9 Responses to “Difficult Code: 69210”

  1. Carol Miller says:

    The last paragraph seems to contradict itself. I need clarification on how audiologists can bill for cerumen removal.

  2. Dee says:

    Can a nurse perform an earwash when a patient comes to see the physician for another reason? my mother had this done and the office did not bill Medicare they charged her directly. Is this legal?

  3. Russ says:

    Can an appropriate E&M service such as 99213/99203 be charged in addition to 69210 if a patient presents with stated complaint of requested cerumen removal but during the ear exam another problem is found such as otitis externa, sinusitis, keratosis obturans, TM perforation, skin neoplasm, etc. etc. ?
    The CMS criteria “The initial reason for the patient’s visit was separate from the cerumen removal.” seems to place emphasis or priority to the patients stated reason for the visit.
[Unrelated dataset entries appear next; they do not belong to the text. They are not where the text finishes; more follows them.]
(** * Smart photo editing backend: transform engine and session state machine

    A shallow embedding of [src/backend/tools/Picture.py] (the transform
    catalogue) and [src/backend/ipc_server.py] (the request router and the
    session it owns), together with the properties of the specification that
    were checked against them.

    Conventions of the embedding.
    - Python exceptions are values of [Exc]; [try/except] in the router turns
      a raised exception into a failure response carrying [str(e)].
    - Python [float] is IEEE-754 binary64 and NumPy [float32] is binary32;
      both are computed bit for bit with the parametric operations of
      [SpecFloat] (round to nearest, ties to even).  Scalar promotion follows
      NumPy 2 (a Python scalar adapts to the array or NumPy scalar it meets).
    - A request is decoded JSON whose parameters have the types the method
      signatures of [Picture] declare; an absent parameter is [None].
    - The imaging library (Pillow), NumPy reductions and the file system are
      external: what their routines compute is left uninterpreted in the
      classes [Imaging] and [Host]; modes, sizes, band structure and the
      documented argument checks are tracked here. *)

From Stdlib Require Import ZArith List String Bool Lia.
From Stdlib Require QArith Qround Qminmax.
From Corelib Require Import SpecFloat.
From stdpp Require Import base option list.

Local Open Scope string_scope.
Local Open Scope Z_scope.

(** ** Exceptions *)

Inductive PyExc :=
| ValueError | TypeError | ZeroDivisionError | OverflowError
| FileNotFoundError | IOError | NotADirectoryError | OSError
| NotImplementedError | IndexError | ReferenceError.

(** An exception: its class and [str(e)]. *)
Record Exception := mkExc { exc_class : PyExc; exc_str : string }.

Inductive Exc (A : Type) :=
| Ok (a : A)
| Raise (e : Exception).
Arguments Ok {A} a.
Arguments Raise {A} e.

Definition raise {A} (c : PyExc) (msg : string) : Exc A := Raise (mkExc c msg).

Definition ebind {A B} (m : Exc A) (k : A -> Exc B) : Exc B :=
  match m with
  | Ok a => k a
  | Raise e => Raise e
  end.

Notation "'do' x <- m ; k" := (ebind m (fun x => k))
  (at level 10, x name, m at level 100, k at level 200).
Notation "'do' ' p <- m ; k" := (ebind m (fun x => match x with p => k end))
  (at level 10, p pattern, m at level 100, k at level 200).

Definition is_ok {A} (m : Exc A) : bool :=
  match m with Ok _ => true | Raise _ => false end.

(** ** IEEE-754 arithmetic *)

Module IEEE.

Definition is_zero (x : spec_float) : bool :=
  match x with S754_zero _ => true | _ => false end.

Definition is_finite (x : spec_float) : bool :=
  match x with S754_zero _ | S754_finite _ _ _ => true | _ => false end.

(** Truncation toward zero of a finite number ([None] on NaN and infinity). *)
Definition trunc (x : spec_float) : option Z :=
  match x with
  | S754_zero _ => Some 0
  | S754_finite s m e =>
      Some (cond_Zopp s (if 0 <=? e then Zpos m * 2 ^ e else Zpos m / 2 ^ (- e)))
  | _ => None
  end.

(** An integer as an unrounded mantissa with exponent 0. *)
Definition raw (z : Z) : spec_float :=
  match z with
  | Z0 => S754_zero false
  | Zpos p => S754_finite false p 0
  | Zneg p => S754_finite true p 0
  end.

End IEEE.

(** Python's [float]: binary64. *)
Module Py.

Definition prec := 53.
Definition emax := 1024.

Definition of_int (z : Z) : spec_float := binary_normalize prec emax z 0 false.
Definition add := SFadd prec emax.
Definition sub := SFsub prec emax.
Definition mul := SFmul prec emax.
Definition div := SFdiv prec emax.
Definition valid := valid_binary prec emax.

(** A decimal literal [n / 10^k], correctly rounded as the parser does. *)
Definition lit (n : Z) (k : Z) : spec_float :=
  SFdiv prec emax (IEEE.raw n) (IEEE.raw (10 ^ k)).

Definition zero : spec_float := S754_zero false.
Definition one : spec_float := Eval vm_compute in of_int 1.

(** [float(z)]: an integer too large for a float raises. *)
Definition float (z : Z) : Exc spec_float :=
  let f := of_int z in
  if IEEE.is_finite f then Ok f
  else raise OverflowError "int too large to convert to float".
Lemma lemmatize_tokens_twice (self : NLPProcessor)
    (lemmatize : text -> option text) (toks : list text) :
  lemmatizer self = Some lemmatize ->
  lemmas_fixed lemmatize ->
  lemmatize_tokens self (lemmatize_tokens self toks)
  = lemmatize_tokens self toks.
Proof.
  intros Hl Hf. unfold lemmatize_tokens. rewrite Hl.
  destruct toks as [|t toks]; [reflexivity|].
  destruct (try_map lemmatize (t :: toks)) as [l|] eqn:E.
  - pose proof (try_map_length _ _ E) as Hlen.
    destruct l as [|a l]; [discriminate|].
    now rewrite (try_map_fixed Hf _ E).
  - now rewrite E.
Qed.

(** *** Cleaning text in which the URL pattern matches *)

Lemma matches_nil (ic : bool) (r : regex) (w : text) :
  matches ic r w -> w = [] -> nullable r = true.
Proof.
  induction 1 as [|a c Hc|p a Hp|r1 r2 w1 w2 _ IH1 _ IH2|r1 r2 w _ IH
                 |r1 r2 w _ IH|r|r w _ IH|p w Hw|n r w _ IH];
    simpl; intros E; try reflexivity; try discriminate.
  - apply app_eq_nil in E as [E1 E2]. now rewrite IH1, IH2.
  - now rewrite IH.
  - rewrite IH by assumption. apply orb_true_r.
  - now apply IH.
Qed.
Lemma route_final_once_first_invocation_ends_and_effects_ran_witness :
  initialRouteName
    (state (current (play true false calmEnvs
                       (readyAndFlushed
                          ++ Run (Auth SignedIn) :: Flush
                               :: repeat (Run (Resume 1%nat)) 6))))
  = initialRouteName (state (current (play true false calmEnvs readyAndFlushed))).
Proof.
  apply (@route_final_once_first_invocation_ends_and_effects_ran
           true false calmEnvs readyAndFlushed);
    reflexivity.
Defined.

(** ** What does not depend on when the effects run *)

Lemma no_user_events events :
  forallb noUser events = true ->
  forallb (fun e => match e with Run i => noUserReported i | Flush => true end)
          events = true.
Proof.
  induction events as [| e events IH]; [reflexivity |].
  simpl. intros H. apply andb_prop in H. destruct H as [He H].
  rewrite (IH H), andb_true_r. destruct e; exact He.
Qed.

(** X20.  However late React runs the effects, every launch keeps
    what the launches of [Runtime.run] keep: [initializeApp] is started
    at most twice; the route is set whenever [isReady] is true; MainApp
    is written at most once; a development build never calls the Update
    Service; without a report of a signed-in user every route written
    is Login; an invocation other than the first never writes the route
    and never polls.  The launches of [Runtime.run] are the ones in
    which every input is followed at once by the flush. *)
Theorem deferred_effects_keep_the_invariants
  (DEV DSN : bool) (envs : nat -> RunEnv) (events : list Event)
  (inputs : list Input) :
  (List.length (invocations (current (play DEV DSN envs events))) <= 2)%nat
  /\ (isReady (state (current (play DEV DSN envs events))) = true ->
      isUnset (initialRouteName (state (current (play DEV DSN envs events))))
      = false)
  /\ (occ writesMainApp (history (current (play DEV DSN envs events))) <= 1)%nat
  /\ occ isUpdateCall (history (current (play true DSN envs events))) = 0%nat
  /\ (forallb noUser events = true ->
      Forall (eq Login)
             (routeWrites (history (current (play DEV DSN envs events)))))
  /\ Forall (fun k => occ isRouteWrite k = 0%nat /\ occ isPoll k = 0%nat)
            (tl (invocations (current (play DEV DSN envs events))))
  /\ current (play DEV DSN envs (eager inputs)) = run DEV DSN envs inputs.
Proof.
  split; [| split; [| split; [| split; [| split; [| split]]]]].
  - apply (play_inStep DEV DSN envs events).
  - destruct (@play_preserved DEV DSN envs allInputs routedWhenReady events
                (routedWhenReady_preserved DEV DSN envs)
                (all_events_allowed events)) as [H _].
    exact H.
  - destruct (@play_preserved DEV DSN envs allInputs mainAppBudget events
                (mainAppBudget_preserved DEV DSN envs)
                (all_events_allowed events)) as [B _].
    destruct (listenerOpen _) in B; lia.
  - assert (W : within (fun a => negb (isUpdateCall a))
                       (current (play true DSN envs events))).
    { apply (@play_preserved true DSN envs allInputs);
        [| apply all_events_allowed].
      apply within_preserved.
      - reflexivity.
      - intros [] M; try reflexivity; discriminate M.
      - intros sub ev _. apply onAuthEvent_actions; reflexivity. }
    destruct W as [Wh _]. apply Forall_occ. exact Wh.
  - intros Hn.
    assert (W : within (fun a => negb (writesMainApp a))
                       (current (play DEV DSN envs events))).
    { apply (@play_preserved DEV DSN envs noUserReported);
        [| apply no_user_events; exact Hn].
      apply within_preserved.
      - reflexivity.
      - intros [] M; try reflexivity. destruct r; [reflexivity | discriminate M].
      - intros sub ev A. apply onAuthEvent_actions; try reflexivity.
        intros ->. discriminate A. }
    destruct W as [Wh _]. apply routeWrites_login. exact Wh.
  - destruct (play_routeSettled DEV DSN envs events) as [_ [_ [_ Q]]].
    eapply Forall_impl; [| exact Q].
    intros k Qk. split; [apply quiet_no_route | apply quiet_no_poll]; exact Qk.
  - apply play_eager.
Qed.

End DeferredFacts.

(* ================================================================= *)
(** * Properties of the background update *)

Module BackgroundUpdateFacts.
Import JS BackgroundUpdate.

Lemma count_app q t t' : count q (t ++ t') = (count q t + count q t')%nat.
Proof. unfold count. rewrite filter_app, length_app. reflexivity. Qed.

Lemma onUpdateEvent_counts e :
  count isBgReload (onUpdateEvent (snd e) (fst e)) = 0%nat
  /\ count isBgCheck (onUpdateEvent (snd e) (fst e))
     = (if announces e then 1 else 0)%nat
  /\ count isBgFetch (onUpdateEvent (snd e) (fst e))
     = (if available e then 1 else 0)%nat
  /\ count isBgAlert (onUpdateEvent (snd e) (fst e))
     = (if downloaded e then 1 else 0)%nat.
Proof.
  destruct e as [type env]. unfold downloaded, available, announces.
  unfold onUpdateEvent, checkForUpdatesOnResume. simpl fst. simpl snd.
  destruct type; [| repeat split | repeat split].
  destruct (bgCheck env) as [[] |]; [| repeat split | repeat split].
  destruct (bgFetch env) as [[] |]; repeat split.
Qed.

(** X19.  The update listener is registered only outside development
    builds.  There it ignores every event but [UPDATE_AVAILABLE]; each
    such event costs exactly one check, a fetch exactly when the check
    finds an update, and an alert exactly when that fetch succeeds; a
    failed check or fetch is only printed.  The listener itself never
    reloads the app: [reloadAsync] is called only by the Restart Now
    button of the alert, and the Later button does nothing. *)
Theorem background_update_never_reloads_unasked
  (events : list (UpdateEventType * UpdateEnv)) :
  handleEvents true events = []
  /\ count isBgReload (handleEvents false events) = 0%nat
  /\ count isBgCheck (handleEvents false events)
     = List.length (filter announces events)
  /\ count isBgFetch (handleEvents false events)
     = List.length (filter available events)
  /\ count isBgAlert (handleEvents false events)
     = List.length (filter downloaded events)
  /\ onPress Later = []
  /\ onPress RestartNow = [BgReloadAsync].
Proof.
  split; [reflexivity |].
  unfold handleEvents. simpl addListener. cbv iota.
  induction events as [| e events [IH1 [IH2 [IH3 [IH4 _]]]]].
  - repeat split.
  - destruct (onUpdateEvent_counts e) as [K1 [K2 [K3 K4]]].
    cbn [flat_map filter]. repeat rewrite count_app.
    rewrite K1, K2, K3, K4, IH1, IH2, IH3, IH4.
    destruct (announces e), (available e), (downloaded e); repeat split.
Qed.

End BackgroundUpdateFacts.
(** * The PatchTST getting-started notebook

    A model of [notebooks/hfdemo/patch_tst_getting_started.ipynb].

    The notebook is a straight-line program: it fixes a few parameters,
    computes the row indices of the train / validation / test splits and
    then calls into pandas, tsfm_public and transformers.  The parameters
    and the index arithmetic are transcribed as constants; the library
    calls are actions of a small state-and-error monad whose state is the
    part of the Python kernel the notebook touches: the three
    pseudo-random generators and a log of the calls made.  The code cells
    are also kept as syntax, for the statements about what the text
    imports and defines.

    The first half of the file holds the definitions, the second half
    the facts about them. *)

From Stdlib Require Import ZArith String List Bool Lia.
Import ListNotations.

Local Open Scope string_scope.
Local Open Scope list_scope.
Local Open Scope Z_scope.

(* ===================================================================== *)
(** * Lists of rows and Python slicing *)
(* ===================================================================== *)

Module Py.

(** [range lo n] is [lo; lo+1; ...; lo+n-1], the labels of a
    [RangeIndex] and of its contiguous slices. *)
Fixpoint range (lo : Z) (n : nat) : list Z :=
  match n with
  | O => []
  | S m => lo :: range (lo + 1) m
  end.
Lemma map_cons (f : A -> res B) (x : A) (l : list A) (o : option exn) :
  Seq.map f (mkgen (x :: l) o) = (y <~ f x ;; yield y (Seq.map f (mkgen l o))).
Proof. reflexivity. Qed.

Lemma filter_yield (p : A -> res bool) (x : A) (g : gen A) :
  Seq.filter p (yield x g) =
  (keep <~ p x ;;
   if keep : bool then yield x (Seq.filter p g) else Seq.filter p g).
Proof. reflexivity. Qed.

Lemma to_list_yield (x : A) (g : gen A) :
  Seq.to_list (yield x g) = (l <- Seq.to_list g ;; Return (x :: l)).
Proof.
  unfold Seq.to_list. simpl. now destruct (stop g).
Qed.

Lemma yield_from_nil (g : gen A) : yield_from [] g = g.
Proof. now destruct g. Qed.

Lemma yield_from_cons (x : A) (l : list A) (g : gen A) :
  yield_from (x :: l) g = yield x (yield_from l g).
Proof. reflexivity. Qed.

End Stages.

Section Equivalence.
Context {S : Services}.
Variable s3 : s3_client.

Local Abbreviation records := pipeline_records.
Local Abbreviation documents := (pipeline_documents s3).
Local Abbreviation inner := loop_inner.
Local Abbreviation outer := (loop_outer s3).

(** The records of one file, then those of the files that follow. *)
Lemma records_of_items (items : list pyval) (g : gen pyval)
      (result : list ColourId.t) :
  (l <- Seq.to_list (records (yield_from items g)) ;; Return (result ++ l)) =
  (result' <- for_gen (mkgen items None) inner result ;;
   l <- Seq.to_list (records g) ;; Return (result' ++ l)).
Proof.
  revert result. induction items as [|x items IH]; intros result.
  - now rewrite yield_from_nil.
  - rewrite yield_from_cons. unfold pipeline_records at 1.
    rewrite map_yield. unfold for_gen. simpl. unfold loop_inner at 1.
    destruct (create_colour_from_json x) as [colour|e]; simpl; [|reflexivity].
    rewrite filter_yield.
    destruct (is_colour_reddish colour) as [[]|e]; simpl; [| |reflexivity].
    + rewrite filter_yield.
      destruct (is_colour_muted colour) as [[]|e]; simpl; [| |reflexivity].
      * rewrite to_list_yield. fold (pipeline_records (yield_from items g)).
        specialize (IH (result ++ [colour])). unfold for_gen in IH. simpl in IH.
        rewrite <- IH.
        destruct (Seq.to_list (records (yield_from items g))); simpl;
          [|reflexivity].
        now rewrite <- app_assoc.
      * fold (pipeline_records (yield_from items g)). apply IH.
    + fold (pipeline_records (yield_from items g)). apply IH.
Qed.

Lemma not_iterable_no_record (x : pyval) :
  is_iterable x = false ->
  py_iter x = Raise TypeError /\ create_colour_from_json x = Raise TypeError.
Proof.
  destruct x; simpl; intros H; try discriminate; now split.
Qed.

Lemma iterable_items (x : pyval) :
  is_iterable x = true -> exists items, py_iter x = Return items.
Proof.
  destruct x; simpl; intros H; try discriminate; eauto.
Qed.
(** ** Sample hosts and worlds *)

Definition plainInfo (name image : string) (env : list string) : ContainerInfo :=
{| Name := name; Image := image; Env := Some env; Labels := None;
   ExposedPorts := "{}"; HostConfig := "{}"; Cmd := "[]"; NetworkSettings := "{}" |}.

(** A host with the generic container [nginx-id] and the Postgres container
    [pg-id], whose dump ends as [dump]; documents are sent only when [token]
    and [chat] are set, and then end as [sent]. *)
Definition sampleHost (dump : DumpOutcome) (token chat : option string)
           (sent : FetchOutcome) : Host :=
{| containers := Ok [];
   inspect := fun id =>
     if String.eqb id "nginx-id" then Ok (plainInfo "/nginx-1" "nginx:latest" [])
     else if String.eqb id "pg-id"
          then Ok (plainInfo "/db-1" "postgres:16"
                     ["POSTGRES_USER=app"; "POSTGRES_PASSWORD=s3cret"])
          else Throw "no such container";
   execDump := fun _ _ => dump;
   getArchive := fun _ p => Ok ("tar:" +:+ p);
   TELEGRAM_TOKEN := token;
   CHAT_ID := chat;
   TELEGRAM_API_ROOT := None;
   fetch := fun _ _ => sent;
   zipSize := fun es => 1024 * Z.of_nat (length es);
   envFileContent := fun _ => None;
   hostPortBound := fun _ => false;
   cwd := "/app";
   ensureDir := fun _ => Ok tt;
   revalidatePath := fun _ => Ok tt |}.

Definition localHost (dump : DumpOutcome) : Host := sampleHost dump None None FetchOk.

Definition freshWorld : World :=
{| clock := 1700000000000; jobLog := []; historyFile := Storage.Missing;
   stacks := ∅; fs := ∅ |}.

Definition composeLabels (project service : string) : option (gmap string string) :=
Some (list_to_map [("com.docker.compose.project", project);
                   ("com.docker.compose.service", service)]).

Definition labelledInfo (name image project service : string) : ContainerInfo :=
{| Name := name; Image := image; Env := Some []; Labels := composeLabels project service;
   ExposedPorts := "{}"; HostConfig := "{}"; Cmd := "[]"; NetworkSettings := "{}" |}.

Definition shopMembers : list ContainerSummary :=
[ {| Id := "web-id"; Names := ["/shop-web-1"]; State := "running";
     SummaryLabels := composeLabels "shop" "web";
     Ports := [{| PublicPort := Some 8080 |}] |};
  {| Id := "api-id"; Names := ["/shop-api-1"]; State := "running";
     SummaryLabels := composeLabels "shop" "api";
     Ports := [{| PublicPort := Some 3000 |}] |} ].

(** A host running the two generic containers of the compose project
    [shop]; artifacts stay on the local disk. *)
Definition shopHost : Host :=
{| containers := Ok shopMembers;
   inspect := fun id =>
     if String.eqb id "web-id" then Ok (labelledInfo "/shop-web-1" "nginx:latest" "shop" "web")
     else if String.eqb id "api-id"
          then Ok (labelledInfo "/shop-api-1" "node:20" "shop" "api")
          else Throw "no such container";
   execDump := fun _ _ => DumpTimeout;
   getArchive := fun _ p => Ok ("tar:" +:+ p);
   TELEGRAM_TOKEN := None;
   CHAT_ID := None;
   TELEGRAM_API_ROOT := None;
   fetch := fun _ _ => FetchOk;
   zipSize := fun es => 1024 * Z.of_nat (length es);
   envFileContent := fun _ => None;
   hostPortBound := fun _ => false;
   cwd := "/app";
   ensureDir := fun _ => Ok tt;
   revalidatePath := fun _ => Ok tt |}.

Definition entryNames (archive : list Entry) : list string :=
List.map entryName archive.

Definition archived (r : World * result (list Entry)) : option (list string) :=
match r with
| (_, Ok archive) => Some (entryNames archive)
| (_, Throw _) => None
end.

Example nginx_entries :
  archived (archiveContainerInternal (localHost DumpTimeout) [] "nginx-id" ""
              (Some ["/usr/share/nginx/html"]) freshWorld)
  = Some ["config.json"; "volumes/usr_share_nginx_html.tar"].
Proof. vm_compute. reflexivity. Qed.

Example pg_entries :
  archived (archiveContainerInternal (localHost (DumpFinished "CREATE ROLE app;" "")) []
              "pg-id" "" None freshWorld)
  = Some ["dump.sql"; "config.json"; "volumes_none.txt"].
Proof. vm_compute. reflexivity. Qed.

Example decode_examples :
  originalPath "" "volumes/usr_share_nginx_html.tar" = "/usr/share/nginx/html"
  /\ cloneOriginalPath "volumes/usr_share_nginx_html.tar" = "/volumes/usr/share/nginx/html"
  /\ originalPath "" (Path.join [""; "volumes"; safeName "/a.tarb"]) = "/ab.tar"
  /\ originalPath "services/web" (Path.join ["services/web"; "volumes"; safeName "/data"]) = "/data".
Proof. vm_compute. repeat split; reflexivity. Qed.

(** ** Strings and paths *)

Section Strings.

Lemma append_nil_r (s : string) : s +:+ "" = s.
Proof. induction s; simpl; congruence. Qed.

Lemma append_assoc (a b c : string) : (a +:+ b) +:+ c = a +:+ (b +:+ c).
Proof. induction a; simpl; congruence. Qed.

Lemma string_eqb_refl (s : string) : String.eqb s s = true.
Proof. apply String.eqb_refl. Qed.

Lemma startsWith_cons (a b : ascii) (p s : string) :
  Js.startsWith (String a p) (String b s) = (Ascii.eqb a b && Js.startsWith p s)%bool.
Proof. reflexivity. Qed.

Lemma startsWith_app (p x : string) : Js.startsWith p (p +:+ x) = true.
Proof.
  induction p as [|c p IH]; simpl; [reflexivity|].
  rewrite Ascii.eqb_refl. exact IH.
Qed.

Lemma drop_app (p x : string) : Js.drop (String.length p) (p +:+ x) = x.
Proof. induction p; simpl; auto. Qed.

(** Removing a pattern the string starts with leaves the rest. *)
Lemma replace_prefix (p x : string) : Js.replace p "" (p +:+ x) = x.
Proof.
  destruct p as [|c p].
  - destruct x; reflexivity.
  - simpl. rewrite Ascii.eqb_refl, startsWith_app. simpl. apply drop_app.
Qed.

Lemma includes_char_cons (c a : ascii) (s : string) :
  Js.includes (String c "") (String a s)
  = (Ascii.eqb c a || Js.includes (String c "") s)%bool.
Proof. simpl. rewrite andb_true_r. reflexivity. Qed.

Lemma includes_char_app (c : ascii) (a b : string) :
  Js.includes (String c "") (a +:+ b)
  = (Js.includes (String c "") a || Js.includes (String c "") b)%bool.
Proof.
  induction a as [|x a IH].
  - destruct b; reflexivity.
  - change (String x a +:+ b) with (String x (a +:+ b)).
    rewrite !includes_char_cons, IH, orb_assoc. reflexivity.
Qed.

Lemma includes_cons_eq (p : string) (c : ascii) (s : string) :
  Js.includes p (String c s)
  = (Js.startsWith p (String c s) || Js.includes p s)%bool.
Proof. reflexivity. Qed.

Lemma includes_cons_false (p : string) (c : ascii) (s : string) :
  Js.includes p (String c s) = false ->
  Js.startsWith p (String c s) = false /\ Js.includes p s = false.
Proof.
  unfold Js.includes; fold Js.includes. intros H.
  apply orb_false_iff in H. exact H.
Qed.

Lemma endsWith_includes (p s : string) :
  Js.endsWith p s = true -> Js.includes p s = true.
Proof.
  induction s as [|c s IH]; unfold Js.endsWith, Js.includes;
    fold Js.endsWith; fold Js.includes; intros H.
  - apply orb_true_iff in H as [H|H]; [|discriminate].
    apply String.eqb_eq in H. subst p. reflexivity.
  - apply orb_true_iff in H as [H|H].
    + apply String.eqb_eq in H. subst p.
      rewrite <- (append_nil_r (String c s)) at 2.
      rewrite startsWith_app. reflexivity.
    + rewrite (IH H). apply orb_true_r.
Qed.

Lemma endsWith_self_app (x y : string) : Js.endsWith y (x +:+ y) = true.
Proof.
  induction x as [|c x IH].
  - destruct y; simpl; [reflexivity|].
    rewrite Ascii.eqb_refl, string_eqb_refl. reflexivity.
  - change (String c x +:+ y) with (String c (x +:+ y)).
    unfold Js.endsWith; fold Js.endsWith. rewrite IH. apply orb_true_r.
Qed.

(** [split] cuts at every separator: splitting [a ++ sep ++ b] gives the
    pieces of [a] followed by the pieces of [b]. *)
Lemma split_app_sep (sep : ascii) (a b : string) :
  Js.split sep (a +:+ String sep b) = (Js.split sep a ++ Js.split sep b)%list.
Proof.
  induction a as [|c a IH]; simpl.
  - rewrite Ascii.eqb_refl. reflexivity.
  - destruct (Ascii.eqb c sep).
    + rewrite IH. reflexivity.
    + rewrite IH. destruct (split_nonempty sep a) as (h & t & ->). reflexivity.
Qed.

Lemma split_no_sep (sep : ascii) (s : string) :
  Js.includes (String sep "") s = false -> Js.split sep s = [s].
Proof.
  induction s as [|c s IH]; [reflexivity|].
  rewrite includes_char_cons. intros H.
  apply orb_false_iff in H as [Hc Hs]. simpl.
  rewrite Ascii.eqb_sym, Hc, (IH Hs). reflexivity.
Qed.

Lemma replaceAll_app (cls : ascii -> bool) (rep a b : string) :
  Js.replaceAll cls rep (a +:+ b)
  = Js.replaceAll cls rep a +:+ Js.replaceAll cls rep b.
Proof.
  induction a as [|c a IH]; simpl; [reflexivity|].
  destruct (cls c); rewrite IH; [rewrite append_assoc|]; reflexivity.
Qed.

End Strings.

Section Paths.

(** A path segment that normalization leaves alone and that holds no
    separator of either kind. *)
Definition simpleSegment (s : string) : bool :=
(Js.truthy s && negb (Js.includes "/" s) && negb (Js.includes "\" s)
 && negb (String.eqb s ".") && negb (String.eqb s ".."))%bool.

Definition simpleSegments (segs : list string) : Prop :=
List.Forall (fun s => simpleSegment s = true) segs.

Lemma simpleSegment_inv (s : string) :
  simpleSegment s = true ->
  Js.truthy s = true /\ Js.includes "/" s = false /\ Js.includes "\" s = false
  /\ String.eqb s "." = false /\ String.eqb s ".." = false.
Proof.
  unfold simpleSegment. intros H.
  repeat (apply andb_true_iff in H as [H ?]).
  repeat match goal with
         | K : negb _ = true |- _ => apply negb_true_iff in K
         end.
  auto.
Qed.

Lemma simpleSegment_first (s : string) :
  simpleSegment s = true ->
  exists c t, s = String c t /\ Ascii.eqb "/" c = false.
Proof.
  intros H. apply simpleSegment_inv in H as (Ht & Hs & _).
  destruct s as [|c t]; [discriminate|].
  exists c, t. split; [reflexivity|].
  rewrite includes_char_cons in Hs. apply orb_false_iff in Hs. tauto.
Qed.

Lemma join_cons2 (sep a b : string) (r : list string) :
  Js.join sep (a :: b :: r) = a +:+ sep +:+ Js.join sep (b :: r).
Proof. reflexivity. Qed.

Lemma join_app (sep : string) (l r : list string) :
  l <> [] -> r <> [] ->
  Js.join sep (l ++ r)%list = Js.join sep l +:+ sep +:+ Js.join sep r.
Proof.
  induction l as [|a [|b l] IH]; intros Hl Hr; [congruence| |].
  - destruct r; [congruence|reflexivity].
  - change ((a :: b :: l) ++ r)%list with (a :: b :: (l ++ r)%list).
    rewrite !join_cons2.
    change (b :: (l ++ r)%list) with ((b :: l) ++ r)%list.
    rewrite IH by (auto; discriminate).
    rewrite !append_assoc. reflexivity.
Qed.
It seems impractical to me to deny payment for care simply because the patient’s initial complaint was suspected cerumen impaction.

  4. April says:

    Medicare policy on 69210

  5. kristen wharton says:

    do you need a mod 59 on cerumen removal when an E&M code is also billed with a mod 25 ?

  6. abdul says:

    How many times we can use the code 69210 in a year? or it is as per visit?

  7. Arif Wajid says:

    Why 69210 gets inclusive with E/M services? i there any way to get this paid by Medicaid?

  8. Melissa Hood says:

    Arif, did you get an answer to your question?

  9. Mien says:

    Patient w/ chronic ETD, otitis media w/ frequent effusion, , h/o 4 sets of ear tubes elsewhere, came in as new pt to me, 6 wks plugged ears, audiogram confirmed conductive hearing loss AU; canals occluded 95% by cerumen debris (can’t see much of TM), Audiologist documented “non-occluding cerumen AU”, had to perform cerumen removal AU 3-4 minutes each side using microscope, microsuction and alligators. Right ear cerumen removed, Left ear cerumen plus extruded ear tube (placed by another surgeon elsewhere).
    1) In addition for E/M, billing for left ear canal foreign body removal, can one bill 69210 for the right ear work?
    2) our coder claims that unless cerumen impaction is 100%, can’t bill 69210. Is this correct?